* EXERCISE DESCRIPTION: Once you find the line with "subst status graph'" in the data that follows, repeat it and every line after it exactly, through the line with "Lemma sweep_app apply".

-----

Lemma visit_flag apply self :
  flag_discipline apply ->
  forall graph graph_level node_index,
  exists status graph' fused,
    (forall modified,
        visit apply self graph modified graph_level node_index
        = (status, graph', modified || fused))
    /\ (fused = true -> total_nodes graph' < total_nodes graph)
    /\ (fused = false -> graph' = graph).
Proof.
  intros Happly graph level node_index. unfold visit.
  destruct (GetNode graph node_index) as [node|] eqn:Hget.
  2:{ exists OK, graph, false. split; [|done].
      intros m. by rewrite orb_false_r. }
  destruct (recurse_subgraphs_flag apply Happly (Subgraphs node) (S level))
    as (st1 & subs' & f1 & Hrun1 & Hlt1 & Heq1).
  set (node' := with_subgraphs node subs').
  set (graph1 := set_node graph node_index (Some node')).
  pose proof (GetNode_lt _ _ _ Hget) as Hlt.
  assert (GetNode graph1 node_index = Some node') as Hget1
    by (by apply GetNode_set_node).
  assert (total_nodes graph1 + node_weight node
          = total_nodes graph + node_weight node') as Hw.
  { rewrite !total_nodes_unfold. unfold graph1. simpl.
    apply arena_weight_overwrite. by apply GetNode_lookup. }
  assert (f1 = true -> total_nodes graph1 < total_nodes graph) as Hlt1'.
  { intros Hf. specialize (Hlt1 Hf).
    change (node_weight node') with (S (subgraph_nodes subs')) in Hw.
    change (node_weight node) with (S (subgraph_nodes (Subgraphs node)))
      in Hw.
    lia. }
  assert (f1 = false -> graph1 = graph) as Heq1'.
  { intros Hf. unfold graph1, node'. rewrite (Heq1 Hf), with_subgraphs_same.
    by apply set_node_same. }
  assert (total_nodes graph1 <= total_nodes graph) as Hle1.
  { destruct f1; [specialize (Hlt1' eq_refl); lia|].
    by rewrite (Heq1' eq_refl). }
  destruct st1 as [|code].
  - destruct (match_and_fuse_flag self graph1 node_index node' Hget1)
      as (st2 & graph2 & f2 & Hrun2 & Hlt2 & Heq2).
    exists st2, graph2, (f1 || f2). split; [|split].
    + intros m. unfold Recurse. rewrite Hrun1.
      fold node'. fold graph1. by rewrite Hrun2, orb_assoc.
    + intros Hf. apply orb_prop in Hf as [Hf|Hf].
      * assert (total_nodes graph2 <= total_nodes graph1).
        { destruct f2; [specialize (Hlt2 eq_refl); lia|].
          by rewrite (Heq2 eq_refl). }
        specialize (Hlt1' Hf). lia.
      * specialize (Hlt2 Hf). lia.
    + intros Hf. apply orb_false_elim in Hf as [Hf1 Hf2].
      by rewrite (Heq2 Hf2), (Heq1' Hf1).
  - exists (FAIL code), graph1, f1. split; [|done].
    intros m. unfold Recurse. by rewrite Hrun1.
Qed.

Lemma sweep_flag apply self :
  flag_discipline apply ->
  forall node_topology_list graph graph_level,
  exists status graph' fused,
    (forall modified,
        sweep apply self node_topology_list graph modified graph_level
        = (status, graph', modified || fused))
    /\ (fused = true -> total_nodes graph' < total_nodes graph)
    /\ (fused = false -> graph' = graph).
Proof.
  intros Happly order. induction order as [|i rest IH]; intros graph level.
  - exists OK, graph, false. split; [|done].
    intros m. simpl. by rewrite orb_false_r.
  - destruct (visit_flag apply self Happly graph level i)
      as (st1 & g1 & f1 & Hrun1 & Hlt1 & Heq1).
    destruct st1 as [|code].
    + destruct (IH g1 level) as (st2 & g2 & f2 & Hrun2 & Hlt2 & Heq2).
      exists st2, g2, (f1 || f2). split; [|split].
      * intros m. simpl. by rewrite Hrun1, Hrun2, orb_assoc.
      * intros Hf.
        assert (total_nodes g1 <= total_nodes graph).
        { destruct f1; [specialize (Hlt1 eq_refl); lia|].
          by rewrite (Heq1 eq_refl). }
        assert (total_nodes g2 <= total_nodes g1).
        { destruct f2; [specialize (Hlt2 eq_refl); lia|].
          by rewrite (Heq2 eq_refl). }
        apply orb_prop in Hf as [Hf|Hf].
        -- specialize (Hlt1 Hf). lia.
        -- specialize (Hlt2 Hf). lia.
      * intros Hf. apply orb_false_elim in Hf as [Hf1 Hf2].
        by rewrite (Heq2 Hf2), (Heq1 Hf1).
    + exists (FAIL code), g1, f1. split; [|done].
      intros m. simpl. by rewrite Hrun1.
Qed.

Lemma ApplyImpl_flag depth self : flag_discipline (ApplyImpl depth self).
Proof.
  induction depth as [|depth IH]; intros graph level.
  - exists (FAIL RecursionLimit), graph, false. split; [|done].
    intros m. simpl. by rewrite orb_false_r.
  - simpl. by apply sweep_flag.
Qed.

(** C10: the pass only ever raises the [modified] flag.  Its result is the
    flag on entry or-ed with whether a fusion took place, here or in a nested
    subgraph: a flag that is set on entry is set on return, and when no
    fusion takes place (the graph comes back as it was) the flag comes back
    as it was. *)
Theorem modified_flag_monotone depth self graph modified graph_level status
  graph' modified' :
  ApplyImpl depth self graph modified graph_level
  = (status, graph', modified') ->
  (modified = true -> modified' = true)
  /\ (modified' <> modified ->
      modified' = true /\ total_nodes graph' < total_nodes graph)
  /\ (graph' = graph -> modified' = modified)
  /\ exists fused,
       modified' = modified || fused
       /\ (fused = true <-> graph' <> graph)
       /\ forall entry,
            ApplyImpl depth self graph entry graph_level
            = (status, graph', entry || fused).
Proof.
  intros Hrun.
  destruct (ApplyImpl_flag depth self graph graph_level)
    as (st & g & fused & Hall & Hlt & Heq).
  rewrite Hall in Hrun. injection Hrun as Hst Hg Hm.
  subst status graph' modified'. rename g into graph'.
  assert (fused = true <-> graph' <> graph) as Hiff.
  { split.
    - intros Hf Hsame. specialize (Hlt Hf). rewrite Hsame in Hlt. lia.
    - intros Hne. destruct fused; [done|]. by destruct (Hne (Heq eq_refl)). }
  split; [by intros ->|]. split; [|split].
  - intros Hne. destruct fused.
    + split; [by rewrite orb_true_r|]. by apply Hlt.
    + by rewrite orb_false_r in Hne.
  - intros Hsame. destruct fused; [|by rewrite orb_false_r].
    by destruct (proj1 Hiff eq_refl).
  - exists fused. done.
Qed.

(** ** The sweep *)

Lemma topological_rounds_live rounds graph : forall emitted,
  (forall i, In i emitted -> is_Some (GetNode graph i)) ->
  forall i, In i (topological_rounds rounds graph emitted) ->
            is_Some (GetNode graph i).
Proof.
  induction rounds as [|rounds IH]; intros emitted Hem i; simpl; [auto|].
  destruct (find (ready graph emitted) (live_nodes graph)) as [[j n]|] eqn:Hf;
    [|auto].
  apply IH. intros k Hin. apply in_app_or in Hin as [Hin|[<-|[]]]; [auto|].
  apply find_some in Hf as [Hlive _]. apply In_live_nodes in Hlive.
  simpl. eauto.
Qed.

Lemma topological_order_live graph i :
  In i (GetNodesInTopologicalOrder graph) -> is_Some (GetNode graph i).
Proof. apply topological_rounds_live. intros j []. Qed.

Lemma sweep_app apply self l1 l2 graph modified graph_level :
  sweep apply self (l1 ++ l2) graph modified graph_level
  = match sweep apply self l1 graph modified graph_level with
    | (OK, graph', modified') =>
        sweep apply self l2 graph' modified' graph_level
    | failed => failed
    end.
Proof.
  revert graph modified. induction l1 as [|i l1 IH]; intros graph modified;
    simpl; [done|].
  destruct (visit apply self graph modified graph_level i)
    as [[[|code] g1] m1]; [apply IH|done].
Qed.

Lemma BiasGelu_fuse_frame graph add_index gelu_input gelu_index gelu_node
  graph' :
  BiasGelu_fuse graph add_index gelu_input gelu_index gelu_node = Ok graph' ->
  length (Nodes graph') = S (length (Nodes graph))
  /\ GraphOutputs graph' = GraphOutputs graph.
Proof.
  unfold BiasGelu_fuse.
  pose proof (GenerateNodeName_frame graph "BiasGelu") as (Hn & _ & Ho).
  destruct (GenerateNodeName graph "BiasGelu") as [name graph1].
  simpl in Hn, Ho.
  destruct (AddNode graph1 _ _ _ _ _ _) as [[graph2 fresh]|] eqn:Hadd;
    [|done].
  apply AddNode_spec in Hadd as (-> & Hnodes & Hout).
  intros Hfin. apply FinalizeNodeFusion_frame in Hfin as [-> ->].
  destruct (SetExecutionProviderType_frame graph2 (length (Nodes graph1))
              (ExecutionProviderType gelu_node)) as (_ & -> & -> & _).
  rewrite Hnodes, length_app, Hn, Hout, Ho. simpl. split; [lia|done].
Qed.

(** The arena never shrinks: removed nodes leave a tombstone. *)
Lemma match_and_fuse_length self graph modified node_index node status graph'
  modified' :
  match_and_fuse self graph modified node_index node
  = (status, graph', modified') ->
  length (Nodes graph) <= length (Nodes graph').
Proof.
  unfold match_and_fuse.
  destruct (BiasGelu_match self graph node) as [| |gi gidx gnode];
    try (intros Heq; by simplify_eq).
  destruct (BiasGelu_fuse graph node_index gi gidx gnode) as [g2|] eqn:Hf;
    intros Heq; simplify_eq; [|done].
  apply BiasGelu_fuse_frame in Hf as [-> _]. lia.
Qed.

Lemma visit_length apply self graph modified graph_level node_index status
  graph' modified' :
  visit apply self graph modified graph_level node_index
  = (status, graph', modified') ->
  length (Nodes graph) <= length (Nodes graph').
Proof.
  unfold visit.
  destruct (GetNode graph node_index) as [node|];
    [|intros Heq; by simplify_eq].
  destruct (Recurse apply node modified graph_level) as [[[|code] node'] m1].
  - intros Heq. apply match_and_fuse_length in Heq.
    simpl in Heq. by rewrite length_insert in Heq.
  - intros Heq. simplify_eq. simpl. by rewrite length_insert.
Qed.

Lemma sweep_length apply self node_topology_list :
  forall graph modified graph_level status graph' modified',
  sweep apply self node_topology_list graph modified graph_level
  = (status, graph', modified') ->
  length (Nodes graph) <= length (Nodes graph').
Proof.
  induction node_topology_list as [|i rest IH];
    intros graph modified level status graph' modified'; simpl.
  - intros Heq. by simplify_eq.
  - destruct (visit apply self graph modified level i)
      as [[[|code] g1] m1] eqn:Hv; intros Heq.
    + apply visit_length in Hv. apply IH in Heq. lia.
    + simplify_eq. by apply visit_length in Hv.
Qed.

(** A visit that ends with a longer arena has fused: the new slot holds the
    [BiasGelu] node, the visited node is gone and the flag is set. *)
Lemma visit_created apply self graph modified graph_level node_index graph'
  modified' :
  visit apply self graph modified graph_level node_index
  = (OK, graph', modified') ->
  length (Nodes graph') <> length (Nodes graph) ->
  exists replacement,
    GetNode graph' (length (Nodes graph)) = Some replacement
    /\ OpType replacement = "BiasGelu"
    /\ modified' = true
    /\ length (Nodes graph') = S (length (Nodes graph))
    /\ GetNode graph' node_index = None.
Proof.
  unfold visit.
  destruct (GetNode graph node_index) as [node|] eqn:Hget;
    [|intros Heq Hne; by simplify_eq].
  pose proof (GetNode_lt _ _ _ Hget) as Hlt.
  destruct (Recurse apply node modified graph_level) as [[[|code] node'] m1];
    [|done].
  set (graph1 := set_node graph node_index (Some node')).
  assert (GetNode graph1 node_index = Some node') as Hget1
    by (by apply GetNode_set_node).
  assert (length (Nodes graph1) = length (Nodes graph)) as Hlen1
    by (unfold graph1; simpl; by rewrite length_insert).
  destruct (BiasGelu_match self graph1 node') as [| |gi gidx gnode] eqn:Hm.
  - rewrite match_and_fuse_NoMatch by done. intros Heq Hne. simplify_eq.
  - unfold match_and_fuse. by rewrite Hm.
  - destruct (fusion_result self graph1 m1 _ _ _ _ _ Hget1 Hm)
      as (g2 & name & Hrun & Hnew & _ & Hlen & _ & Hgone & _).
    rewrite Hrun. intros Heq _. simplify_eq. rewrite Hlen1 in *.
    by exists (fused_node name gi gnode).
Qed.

-----

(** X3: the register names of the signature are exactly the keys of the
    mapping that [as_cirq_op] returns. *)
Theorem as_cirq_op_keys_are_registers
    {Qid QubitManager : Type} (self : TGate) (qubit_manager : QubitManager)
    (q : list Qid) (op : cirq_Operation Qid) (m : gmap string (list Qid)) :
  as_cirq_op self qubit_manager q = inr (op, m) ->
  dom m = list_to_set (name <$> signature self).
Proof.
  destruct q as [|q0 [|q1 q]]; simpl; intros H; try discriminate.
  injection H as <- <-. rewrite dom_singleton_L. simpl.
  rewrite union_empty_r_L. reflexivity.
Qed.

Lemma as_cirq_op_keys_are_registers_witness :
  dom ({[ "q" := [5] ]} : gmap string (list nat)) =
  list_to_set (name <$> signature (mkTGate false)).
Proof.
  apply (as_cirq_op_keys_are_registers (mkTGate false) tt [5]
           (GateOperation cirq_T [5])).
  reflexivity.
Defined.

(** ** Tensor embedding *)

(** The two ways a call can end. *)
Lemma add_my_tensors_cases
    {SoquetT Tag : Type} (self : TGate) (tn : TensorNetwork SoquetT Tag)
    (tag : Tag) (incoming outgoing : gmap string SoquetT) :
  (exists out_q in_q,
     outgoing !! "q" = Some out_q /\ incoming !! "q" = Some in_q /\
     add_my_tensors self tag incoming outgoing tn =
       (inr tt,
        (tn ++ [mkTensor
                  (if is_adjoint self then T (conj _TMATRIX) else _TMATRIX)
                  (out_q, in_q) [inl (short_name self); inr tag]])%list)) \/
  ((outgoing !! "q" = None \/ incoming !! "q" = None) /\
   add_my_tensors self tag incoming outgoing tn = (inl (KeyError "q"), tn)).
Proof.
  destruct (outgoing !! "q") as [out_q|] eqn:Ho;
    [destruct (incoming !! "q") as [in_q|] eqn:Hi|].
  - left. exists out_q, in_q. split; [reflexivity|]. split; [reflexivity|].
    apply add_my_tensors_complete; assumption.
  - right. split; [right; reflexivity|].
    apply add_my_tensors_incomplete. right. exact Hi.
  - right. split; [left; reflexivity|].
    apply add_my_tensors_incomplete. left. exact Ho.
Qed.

-----

* RESPONSE AREA:
  subst status graph' modified'. rename g into graph'.
  assert (fused = true <-> graph' <> graph) as Hiff.
  { split.
    - intros Hf Hsame. specialize (Hlt Hf). rewrite Hsame in Hlt. lia.
    - intros Hne. destruct fused; [done|]. by destruct (Hne (Heq eq_refl)). }
  split; [by intros ->|]. split; [|split].
  - intros Hne. destruct fused.
    + split; [by rewrite orb_true_r|]. by apply Hlt.
    + by rewrite orb_false_r in Hne.
  - intros Hsame. destruct fused; [|by rewrite orb_false_r].
    by destruct (proj1 Hiff eq_refl).
  - exists fused. done.
Qed.

(** ** The sweep *)

Lemma topological_rounds_live rounds graph : forall emitted,
  (forall i, In i emitted -> is_Some (GetNode graph i)) ->
  forall i, In i (topological_rounds rounds graph emitted) ->
            is_Some (GetNode graph i).
Proof.
  induction rounds as [|rounds IH]; intros emitted Hem i; simpl; [auto|].
  destruct (find (ready graph emitted) (live_nodes graph)) as [[j n]|] eqn:Hf;
    [|auto].
  apply IH. intros k Hin. apply in_app_or in Hin as [Hin|[<-|[]]]; [auto|].
  apply find_some in Hf as [Hlive _]. apply In_live_nodes in Hlive.
  simpl. eauto.
Qed.

Lemma topological_order_live graph i :
  In i (GetNodesInTopologicalOrder graph) -> is_Some (GetNode graph i).
Proof. apply topological_rounds_live. intros j []. Qed.

Lemma sweep_app apply self l1 l2 graph modified graph_level :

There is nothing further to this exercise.